Not only is Ug99 a threat in itself, but even if we have resistant wheat, we have still another problem:"This thing has immense potential for social and human destruction." Startling words - but spoken by the father of the Green Revolution, Nobel laureate Norman Borlaug, they are not easily dismissed.
An infection is coming, and almost no one has heard about it. This infection isn't going to give you flu, or TB. In fact, it isn't interested in you at all. It is after the wheat plants that feed more people than any other single food source on the planet. And because of cutbacks in international research, we aren't prepared. The famines that were banished by the advent of disease-resistant crops in the Green Revolution of the 1960s could return, Borlaug told New Scientist.
The disease is Ug99, a virulent strain of black stem rust fungus (Puccinia graminis), discovered in Uganda in 1999. Since the Green Revolution, farmers everywhere have grown wheat varieties that resist stem rust, but Ug99 has evolved to take advantage of those varieties, and almost no wheat crops anywhere are resistant to it.

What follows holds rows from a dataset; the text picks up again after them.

(** The loop of [poll_flush_wire]; every round polls the stream at least once. *)
Fixpoint flush_loop (fuel : nat) (s : Session) : poll unit * Session :=
  match fuel with
  | O => (Ready Diverge, s)
  | S fuel =>
      match wire s with
      | [] => (Ready (Ok tt), s)
      | record :: rest =>
          if wire_pos s <? len record then
            match raw_write (range record (wire_pos s) (len record)) (raw s) with
            | (Ready (Ok n), r) =>
                if n =? 0 then (Ready (Err "write zero"), with_output r (wire s) (wire_pos s) false s)
                else flush_loop fuel (with_output r (wire s) (wire_pos s + n) (healthy s) s)
            | (Ready (Err e), r) => (Ready (Err e), with_output r (wire s) (wire_pos s) false s)
            | (Ready Panic, r) => (Ready Panic, s)
            | (Ready Diverge, r) => (Ready Diverge, s)
            | (Pending, r) => (Pending, with_output r (wire s) (wire_pos s) (healthy s) s)
            end
          else
            match raw_flush (raw s) with
            | (Ready (Ok _), r) => flush_loop fuel (with_output r rest 0 (healthy s) s)
            | (Ready (Err e), r) => (Ready (Err e), with_output r (wire s) (wire_pos s) false s)
            | (Ready Panic, r) => (Ready Panic, s)
            | (Ready Diverge, r) => (Ready Diverge, s)
            | (Pending, r) => (Pending, with_output r (wire s) (wire_pos s) (healthy s) s)
            end
      end
  end.

Definition poll_flush_wire (s : Session) : poll unit * Session :=
  if negb (healthy s) then (Ready (Err "AnyTLS session is no longer usable"), s)
  else flush_loop (S (length (answers (raw s)))) s.

(** [while pos < target]: reads into [buf[pos..]]. *)
Fixpoint fill (fuel : nat) (target : Z) (buf : bytes) (pos : Z) (r : Raw)
    : poll unit * (bytes * Z * Raw) :=
  if pos <? target then
    match fuel with
    | O => (Ready Diverge, (buf, pos, r))
    | S fuel =>
        match raw_read (len buf - pos) r with
        | (Pending, r) => (Pending, (buf, pos, r))
        | (Ready (Err e), r) => (Ready (Err e), (buf, pos, r))
        | (Ready Panic, r) => (Ready Panic, (buf, pos, r))
        | (Ready Diverge, r) => (Ready Diverge, (buf, pos, r))
        | (Ready (Ok bs), r) =>
            if len bs =? 0 then (Ready (Err "unexpected end of file"), (buf, pos, r))
            else fill fuel target (take (Z.to_nat pos) buf ++ bs ++ drop (Z.to_nat (pos + len bs)) buf)
                   (pos + len bs) r
        end
    end
  else (Ready (Ok tt), (buf, pos, r)).

Definition resize_bytes (n : Z) (b : bytes) : bytes :=
  if len b =? n then b else take (Z.to_nat n) b ++ replicate (Z.to_nat (n - len b)) 0.

Definition poll_frame (s : Session) : poll (Z * Z * bytes) * Session :=
  let '(p, (h, hp, r)) := fill 7 7 (header s) (header_pos s) (raw s) in
  match p with
  | Pending => (Pending, with_input r h hp (body s) (body_pos s) s)
  | Ready (Err e) => (Ready (Err e), with_input r h hp (body s) (body_pos s) s)
  | Ready Panic => (Ready Panic, s)
  | Ready Diverge => (Ready Diverge, s)
  | Ready (Ok _) =>
      let n := of_be (range h 5 7) in
      let '(p, (b, bp, r)) := fill (Z.to_nat n) n (resize_bytes n (body s)) (body_pos s) r in
      match p with
      | Pending => (Pending, with_input r h hp b bp s)
      | Ready (Err e) => (Ready (Err e), with_input r h hp b bp s)
      | Ready Panic => (Ready Panic, s)
      | Ready Diverge => (Ready Diverge, s)
      | Ready (Ok _) =>
          (Ready (Ok (default 0 (byte_at h 0), of_be (range h 1 5), b)), with_input r h 0 [] 0 s)
      end
  end.

(** [text.lines().find_map(|line| line.strip_prefix("v="))] parsed. *)
Definition settings_version (text : list Z) : option Z :=
  match omap (strip_prefix (lit "v=")) (lines text) with
  | v :: _ => parse_uint U32_MAX v
  | [] => None
  end.

Definition apply (command fid : Z) (data : bytes) (w : World) (s : Session)
    : outcome unit * World * Session :=
  let own := fid =? id s in
  let empty := bool_decide (data = []) in
  if command =? 0 then (Ok tt, w, s)
  else if (command =? 2) && own then
    if 65535 <? Z.max 0 (len (content s) - content_pos s) + len data
    then (Err "AnyTLS early data limit exceeded", w, s)
    else (Ok tt, w, with_content (drop (Z.to_nat (content_pos s)) (content s) ++ data) 0 s)
  else if (command =? 3) && own && empty then
    (Ok tt, w, with_flags (acked s) (server_settings s) true (local_finished s) (healthy s) s)
  else if (command =? 7) && own then
    if negb empty then (Err "AnyTLS destination rejected", w, s)
    else (Ok tt, w, with_flags true (server_settings s) (peer_finished s) (local_finished s) (healthy s) s)
  else if ((command =? 2) || (command =? 3) || (command =? 7)) && ((0 <? fid) && (fid <? id s)) then
    (Ok tt, w, s)
  else if command =? 5 then (Err "AnyTLS server rejected the session", w, s)
  else if (command =? 6) && (fid =? 0) then
    match parse data with
    | Ok policy => (Ok tt, {| padding := policy; rng := rng w |}, s)
    | _ => (Err "Invalid AnyTLS padding update", w, s)
    end
  else if (command =? 8) && empty then
    if 16 <=? len (wire s) then (Err "AnyTLS control backlog exceeded", w, s)
    else let '(w, s) := queue (frame 9 fid []) w s in (Ok tt, w, s)
  else if (command =? 9) && empty then (Ok tt, w, s)
  else if (command =? 10) && (fid =? 0) then
    match utf8_decode data with
    | None => (Err "Invalid AnyTLS server settings", w, s)
    | Some text =>
        match settings_version text with
        | None => (Err "Invalid AnyTLS server version", w, s)
        | Some version =>
            (Ok tt, w, with_flags (acked s) (2 <=? version) (peer_finished s) (local_finished s) (healthy s) s)
        end
    end
  else (Err "Unexpected AnyTLS session frame", w, s).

However, Ug99 has another ace up its sleeve. The spores blowing in the wind now are from the asexual stage that grows on wheat. If any blow onto the leaves of its other host, the barberry bush (Berberis vulgaris), they will change into the sexual form and swap genes with whatever other stem rusts they find. Barberry is native to west Asia. "As if it wasn't challenging enough breeding varieties that resist this thing," laments Ward. "All I know is that what blows into Iran will not be the same as what blows out."One solution is to apply fungicide to the crops which for many countries will work until new wheat can be developed that's resistant. But for poor countries fungicide is too expensive.
If you like to gamble, maybe it's a good time to go long on wheat futures?